# Wainscoting Project



## doglegleft (Aug 8, 2009)

Ladies & Fellas

Looking for some help on design & fabrication of

a. tongue & groove wainscoting w/ molding bits
b. raised paneling wood paneled walls

I have been able to reproduce very clean molding w/ the Horizontal router, but I am stymied with taking those beautiful profiles and turning them into T&G paneling. Looking to make each board 4- 5 inches. Each board will have a profile on each side then using a chamafer T&G bit set to make the fit. Not surr if it looks professional enough. Need help if possibile

Secondly, looking to dress up several walls with raised panel wood walls. Not looking to do one giant frame, but the complete opposite. I understand the money aspect of this. Wife said start using all those bits you spent money on.
So, I need to get things going.

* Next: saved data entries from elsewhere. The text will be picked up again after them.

Lemma run_functors_spec fs q :
  inv (pending_adds fs ++ pending_adds (pendingFunctors_ q)) q → armed q → callingExpiredTimers_ q = false →
  wpf E (for_each run_functor fs) (λ _, consistent) q.
Proof.
  induction fs as [|f fs IH] in q |- *; intros Hq Harm Hcall; cbn [for_each].
  - wp_go. by split.
  - wp_go. destruct f as [a|id]; cbn [pending_adds omap list_omap app] in Hq; cbn [run_functor].
    + eapply wp_mono; [by apply (addTimerInLoop_spec (pending_adds fs ++ pending_adds (pendingFunctors_ q)))|].
      cbv beta. intros _ q1 (t & _ & H1 & K1 & _ & _ & Hpend & _). apply IH.
      * by rewrite Hpend.
      * by apply (keeps_armed _ _ _ K1).
      * by rewrite (keeps_calling _ _ _ K1).
    + eapply wp_mono; [by apply cancelInLoop_spec|]. cbv beta. intros _ q1 (H1 & K1 & Hpend & _). apply IH.
      * by rewrite Hpend.
      * by apply (keeps_armed _ _ _ K1).
      * by rewrite (keeps_calling _ _ _ K1).
Qed.

Lemma consistent_init : consistent TimerQueue_init.
Proof.
  split_and!; [apply inv_init| |done]. by intros w a ?%elem_of_nil.
Qed.

(** A timer is handed over by another thread. *)
Lemma addTimer_start_spec cb when interval addr started q :
  consistent q → started ⊆ pending_adds (pendingFunctors_ q) → timer_ok (Timer_init cb when interval 0) →
  wpf E (addTimer_start false cb when interval addr)
    (λ a q', a = addr ∧ consistent q' ∧ addr :: started ⊆ pending_adds (pendingFunctors_ q')) q.
Proof.
  intros (Hq & Harm & Hcall) Hs Hok. unfold addTimer_start, runInLoop. wp_go.
  eapply wp_mono; [by apply (new_timer_spec (pending_adds (pendingFunctors_ q)))|]. cbv beta.
  intros a q1 (H1 & -> & _ & t & n & ->). wp_go. cbn [set_pending pendingFunctors_ set_heap set_numCreated].
  unfold consistent. cbn [set_pending pendingFunctors_ set_heap set_numCreated].
  rewrite pending_adds_app. cbn [pending_adds omap list_omap]. split_and!; [done| |done|done|].
  - rewrite <- Permutation_cons_append. by eapply inv_ext; [..|exact H1].
  - intros x [->|Hx]%elem_of_cons; apply elem_of_app; [right; by left|left; by apply Hs].
Qed.

(** Its address can be used as long as its functor has not run. *)
Lemma addTimer_return_spec timer q (Q : TimerId → TimerQueue → Prop) :
  consistent q → timer ∈ pending_adds (pendingFunctors_ q) → (∀ s, Q (mkTimerId timer s) q) →
  wpf E (addTimer_return timer) Q q.
Proof.
  intros (Hq & _) Hin HQ. destruct (inv_owned_alloc _ _ Hq timer Hin) as [[t Ht] _].
  unfold addTimer_return. wp_go. eapply deref_spec; [exact Ht|]. wp_go. apply HQ.
Qed.

Lemma run_event_spec e started started' q :
  consistent q → started ⊆ pending_adds (pendingFunctors_ q) → event_ok e → not_returned started e = Some started' →
  wpf E (run_event e) (λ _ q', consistent q' ∧ started' ⊆ pending_adds (pendingFunctors_ q')) q.
Proof.
  intros Hc Hs Hok Hret. pose proof Hc as (Hq & Harm & Hcall).
  destruct e as [[] a|cb when interval addr|timer| |fired scripts]; cbn [run_event event_ok not_returned] in *; simplify_eq.
  - eapply wp_mono; [by apply (run_action_spec (pending_adds (pendingFunctors_ q)))|]. cbv beta.
    intros _ q' [H1 K1 P1 _ _]. unfold consistent. rewrite P1. split_and!; [done| | |done].
    + by apply (keeps_armed _ _ _ K1).
    + by rewrite (keeps_calling _ _ _ K1).
  - destruct a as [cb when interval addr|id]; cbn [run_action].
    + unfold addTimer. wp_go. eapply wp_mono; [by apply (addTimer_start_spec _ _ _ _ started')|]. cbv beta.
      intros a q1 (-> & H1 & S1). apply addTimer_return_spec; [done|apply S1; by left|]. intros n. wp_go.
      split; [done|]. intros x Hx. apply S1. by right.
    + unfold cancel, runInLoop. wp_go. unfold consistent. cbn [set_pending pendingFunctors_].
      rewrite pending_adds_app. cbn [pending_adds omap list_omap]. rewrite app_nil_r.
      split_and!; [by eapply inv_ext; [..|exact Hq]|done|done|done].
  - wp_go. eapply wp_mono; [by apply (addTimer_start_spec _ _ _ _ started)|]. cbv beta. by intros a q1 (_ & H1 & S1).
  - destruct (decide (timer ∈ started)) as [Hin|]; simplify_eq. wp_go.
    apply addTimer_return_spec; [done|by apply Hs|]. intros n. wp_go. split; [done|].
    intros x [_ Hx]%list_elem_of_filter. by apply Hs.
  - destruct (decide (started = [])); simplify_eq. unfold run_pending. wp_go.
    eapply wp_mono; [apply run_functors_spec; [|done|done]|cbv beta; intros _ q' H1; split; [done|by intros x ?%elem_of_nil]].
    cbn [set_pending pendingFunctors_ pending_adds omap list_omap]. rewrite app_nil_r.
    by eapply inv_ext; [..|exact Hq].
  - eapply wp_mono; [by apply (handleRead_spec (pending_adds (pendingFunctors_ q)))|]. cbv beta.
    intros _ q' (H1 & H2 & H3 & H4 & _). unfold consistent. rewrite H4. by split_and!.
Qed.

Lemma run_events_spec es started q :
  consistent q → started ⊆ pending_adds (pendingFunctors_ q) → Forall event_ok es → in_time started es →
  wpf E (run_events es) (λ _, consistent) q.
Proof.
  intros Hq Hs Hok Hin. unfold run_events. induction es as [|e es IH] in started, q, Hq, Hs, Hok, Hin |- *; cbn [for_each]; [done|].
  apply Forall_cons_1 in Hok as [He Hok]. cbn [in_time] in Hin.
  destruct (not_returned started e) as [started'|] eqn:Hret; [|done].
  wp_go. eapply wp_mono; [by apply (run_event_spec e started started')|].
  cbv beta. intros _ q1 [H1 S1]. by apply (IH started').
Qed.

Lemma run_from_empty es :
  Forall event_ok es → in_time [] es → wpf E (run_events es) (λ _, consistent) TimerQueue_init.
Proof. intros Hok Hin. apply (run_events_spec es []); [|by intros x ?%elem_of_nil|done|done]. apply consistent_init. Qed.
End specs.

(** ** Destruction *)

Lemma delete_all_spec l q :
  NoDup (l.*2) → (∀ a, a ∈ l.*2 → is_Some (heap_ q !! a)) →
  wp (for_each (λ timer : Entry, delete_timer timer.2) l)
    (λ _ q', ∃ h, q' = set_heap h q ∧ ∀ a, h !! a = if decide (a ∈ l.*2) then None else heap_ q !! a) q.
Proof.
  induction l as [|[w a] l IH] in q |- *; cbn [for_each]; rewrite ?fmap_cons; cbn [snd].
  - intros _ _. exists (heap_ q). split; [by destruct q|]. intros a.
    rewrite decide_False; [done|]. by intros ?%elem_of_nil.
  - intros [Ha Hnd]%list.NoDup_cons Hall. destruct (Hall a) as [t Ht]; [by left|]. wp_go.
    unfold delete_timer at 1. wp_go. eapply deref_spec; [done|]. wp_go.
    eapply wp_mono; [apply IH; [done|]|].
    { intros b Hb. simpl. rewrite lookup_delete_ne; [apply Hall; by right|]. by intros ->. }
    cbv beta. intros _ q' (h & -> & Hh). exists h. split; [done|]. intros b. rewrite Hh. simpl.
    destruct (decide (b = a)) as [->|Hb].
    + rewrite lookup_delete_eq, (decide_True (P := a ∈ a :: l.*2)) by left. by destruct (decide _).
    + rewrite lookup_delete_ne by done. destruct (decide (b ∈ l.*2)) as [Hin|Hin].
      * by rewrite decide_True by by right.
      * rewrite decide_False; [done|]. by intros [?|?]%elem_of_cons.
Qed.

Lemma timers_nodup o q : inv o q → NoDup (timers_ q).*2.
Proof.
  intros Hq. apply NoDup_fmap_2_strong; [|apply set_wf_NoDup, Hq].
  intros [w a] [w' a'] (t & Ht & _ & <-)%(inv_entry _ _ Hq) (t' & Ht' & _ & <-)%(inv_entry _ _ Hq).
  simpl. intros <-. congruence.
Qed.

(** ** Properties *)

Definition only_bad_alloc (f : fault) : Prop := f = BadAlloc.

(** A run ended well: the two sets hold the same timers, each allocated, and every allocated
    timer is queued or waits in a functor; or memory ran out. *)
Definition good_end (r : outcome (() * TimerQueue)) : Prop :=
  match r with
  | Ok (_, q) =>
      zlen (timers_ q) = zlen (activeTimers_ q) ∧ set_wf (timers_ q) ∧
      (∀ w a, (w, a) ∈ timers_ q ↔
         ∃ t, heap_ q !! a = Some t ∧ expiration_ t = w ∧ (a, sequence_ t) ∈ activeTimers_ q) ∧
      (∀ a, is_Some (heap_ q !! a) ↔ (∃ w, (w, a) ∈ timers_ q) ∨ a ∈ pending_adds (pendingFunctors_ q)) ∧
      NoDup (timers_ q).*2 ∧ (∀ w a, (w, a) ∈ timers_ q → a ∉ pending_adds (pendingFunctors_ q))
  | Fault f => f = BadAlloc
  end.

(** C33: whatever clients do, the queue stays consistent.  From the empty queue, every sequence of
    calls from the loop and from other threads, of functor runs and of timer expirations (spurious
    ones included), with callbacks that add and cancel timers as they like (themselves, stale ids,
    ids never issued, addresses used again), runs without a failed assertion, without touching a freed
    timer and without overflow, and ends in a state where the two sets hold the same timers, each
    allocated, and every allocated timer is queued or waits in a functor: nothing is leaked or freed
    twice.  Only running out of memory ends it early.  This is so when callbacks are not empty, times are at
    most 2^62 microseconds away from 1970 and intervals of repeated timers at most 2^61 microseconds ([event_ok]), and
    when an [addTimer] of another thread, which hands its timer over and then reads it again, returns before
    the loop next runs its functors ([in_time]); otherwise it may read a freed timer ([addTimer_race]). *)
Theorem timer_queue_consistent `{TimeKernel} es :
  Forall event_ok es → in_time [] es →
  good_end (run_events es TimerQueue_init).
Proof.
  intros Hok Hin. pose proof (run_from_empty (E := only_bad_alloc) eq_refl es Hok Hin) as Hrun.
  unfold wpf, good_end in *. destruct (run_events es TimerQueue_init) as [[[] q]|f]; [|done].
  destruct Hrun as (Hq & _). split_and!; [apply Hq|apply Hq| | |by eapply timers_nodup|].
  - intros w a. rewrite (inv_entry _ _ Hq). split; intros (t & ? & ? & ?); by exists t.
  - intros a. split.
    + intros [t Ht]. pose proof (inv_heap _ _ Hq a t Ht) as (_ & _ & [Hact|Hown]); [left|by right].
      exists (expiration_ t). apply (inv_entry _ _ Hq). by exists t.
    + intros [[w (t & Ht & _)%(inv_entry _ _ Hq)]|Hown]; [by exists t|]. by apply (inv_owned_alloc _ _ Hq).
  - intros w a (t & Ht & Hact & _)%(inv_entry _ _ Hq). by eapply inv_not_owned.
Qed.

(** A clock that advances by a second at each reading. *)
#[local, refine] Instance ticking : TimeKernel := {|
  gettimeofday n := (1000 + Z.of_nat (n mod 1000), 0);
  timerfd_settime _ _ := 0
|}.
Proof.
  - intros n. cbn [fst snd]. pose proof (Nat.mod_upper_bound n 1000). lia.
  - done.
Defined.

(** A repeated timer that cancels itself and adds a second one, a timer from another thread, and a
    third timer that gets the freed address. *)
Definition sample_events : list event :=
  [EAction true (AddTimer (Some 1) 1000000000 (double_of_Z 2) 4096);
   EAction false (AddTimer (Some 2) 5 dzero 8192);
   EStart (Some 5) 7 dzero 16384;
   EAction true (Cancel (mkTimerId 16384 2));
   EReturn 16384;
   EPending;
   EHandleRead true [[]; [];[Cancel (mkTimerId 4096 0); AddTimer (Some 3) 0 dzero 12288]];
   EHandleRead true [];
   EAction true (AddTimer (Some 4) 2000000000 (double_of_Z 1) 4096);
   EAction true (Cancel (mkTimerId 4096 0))].

Lemma once_ok cb when seq : - 2 ^ 62 ≤ when ≤ 2 ^ 62 → timer_ok (Timer_init (Some cb) when dzero seq).
Proof. intros Hw. split_and!; simpl; [by eexists|lia|lia|done]. Qed.

Lemma seconds_ok cb when k seq :
  - 2 ^ 62 ≤ when ≤ 2 ^ 62 → 0 < k < 2 ^ 32 → timer_ok (Timer_init (Some cb) when (double_of_Z k) seq).
Proof.
  intros Hw Hk. split_and!; simpl; [by eexists|lia|lia|]. intros _.
  exists (k * kMicroSecondsPerSecond). unfold kMicroSecondsPerSecond in *.
  split; [|lia]. apply delta_of_seconds; unfold kMicroSecondsPerSecond, prec; lia.
Qed.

Thanks for any input

My SOX are White and Red Pat


----------



## bobj3 (Jan 17, 2006)

Wainscoting Router Bit Sets Home Improvement Project

http://www.mlcswoodworking.com/shopsite_sc/store/html/smarthtml/pages/wainscoting_video.html

==========



doglegleft said:


> Ladies & Fellas
> 
> Looking for some help on design & fabrication of
> 
> ...


----------



## Dr.Zook (Sep 10, 2004)

Hello Pat and welcome to the forums.


----------